Import RETHINKDB as R
R.connect (' localhost ', 28015). REPL ()
R.db (' Test '). Table_create (' Gene2go '). Run ()
Gene2go = r.db (' Test '). Table (' Gene2go ')
For row in data:
Gene2go.insert ({
' tax_id ': row[0],
' GeneID ': row[1],
' go_id ': row[2],
' Evidence ': row[3],
' Qualifier ': row[4],
' Go_term ': row[5],
' PubMed ': row[6],
' Category ': row[7]
). Run (durability= "soft", noreply=true)

def main ():
CSV2DB ()

if __name__ = = "__main__":
Main ()

Related Article

Contact Us

The content source of this page is from Internet, which doesn't represent Alibaba Cloud's opinion; products and services mentioned on that page don't have any relationship with Alibaba Cloud. If the content of the page makes you feel confusing, please write us an email, we will handle the problem within 5 days after receiving your email.
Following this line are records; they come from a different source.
(** [vm_validate_ptr] of the request is checked before; [tv_sec] and [tv_nsec] are 64-bit. *)
Definition sys_clock_nanosleep (fuel : nat) (sq : sleep_queue) (s : sched) (cpu head node tid clock tv_sec tv_nsec : Z)
    (tv_valid : bool) : outcome (ret * sleep_queue * sched) :=
  if negb (clock =? CLOCK_REALTIME) then Ok (RErr EINVAL, sq, s)
  else if negb tv_valid then Ok (RErr EFAULT, sq, s)
  else
    let time_ns := u64 (tv_sec * 1000000000 + tv_nsec) in
    let* sq := sleep_enqueue fuel sq head node tid time_ns in
    let* (_, s) := cas_status s tid TASK_RUNNING TASK_INTR_SLEEPING in
    let* s := sched_yield s cpu in
    Ok (RVal 0, sq, s).

(** The loop of [sleep_queue_tick]; [tmp] is the node after [cur], read before [cur] is removed. *)
Fixpoint tick_loop (fuel : nat) (sq : sleep_queue) (s : sched) (cpu head cur tmp ns : Z)
    : outcome (sleep_queue * sched) :=
  match fuel with
  | O => OutOfFuel
  | S fuel =>
      if cur =? head then Ok (sq, s)
      else
        let* d := deref (sq_delta sq !! cur) in
        if d <=? ns then
          let ns := ns - d in
          let sq := mk_sleepq (sq_heap sq) (<[cur := 0]> (sq_delta sq)) (sq_task sq) in
          let* tid := deref (sq_task sq !! cur) in
          let* (fail, s) := cas_status s tid TASK_INTR_SLEEPING TASK_RUNNING in
          match fail with
          | Some _ => Ok (sq, s)
          | None =>
              let* h := list_del (sq_heap sq) cur in
              let sq := mk_sleepq h (sq_delta sq) (sq_task sq) in
              let* s := sched_add_ready s cpu tid in
              if ns =? 0 then Ok (sq, s)
              else
                let* tmp' := get_next (sq_heap sq) tmp in
                tick_loop fuel sq s cpu head tmp tmp' ns
          end
        else Ok (mk_sleepq (sq_heap sq) (<[cur := d - ns]> (sq_delta sq)) (sq_task sq), s)
  end.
If you find any instances of plagiarism from the community, please send an email to: info-contact@alibabacloud.com and provide relevant evidence. A staff member will contact you within 5 working days.

A Free Trial That Lets You Build Big!

Start building with 50+ products and up to 12 months usage for Elastic Compute Service

  • Sales Support

    1 on 1 presale consultation

  • After-Sales Support

    24/7 Technical Support 6 Free Tickets per Quarter Faster Response

  • Alibaba Cloud offers highly flexible support services tailored to meet your exact needs.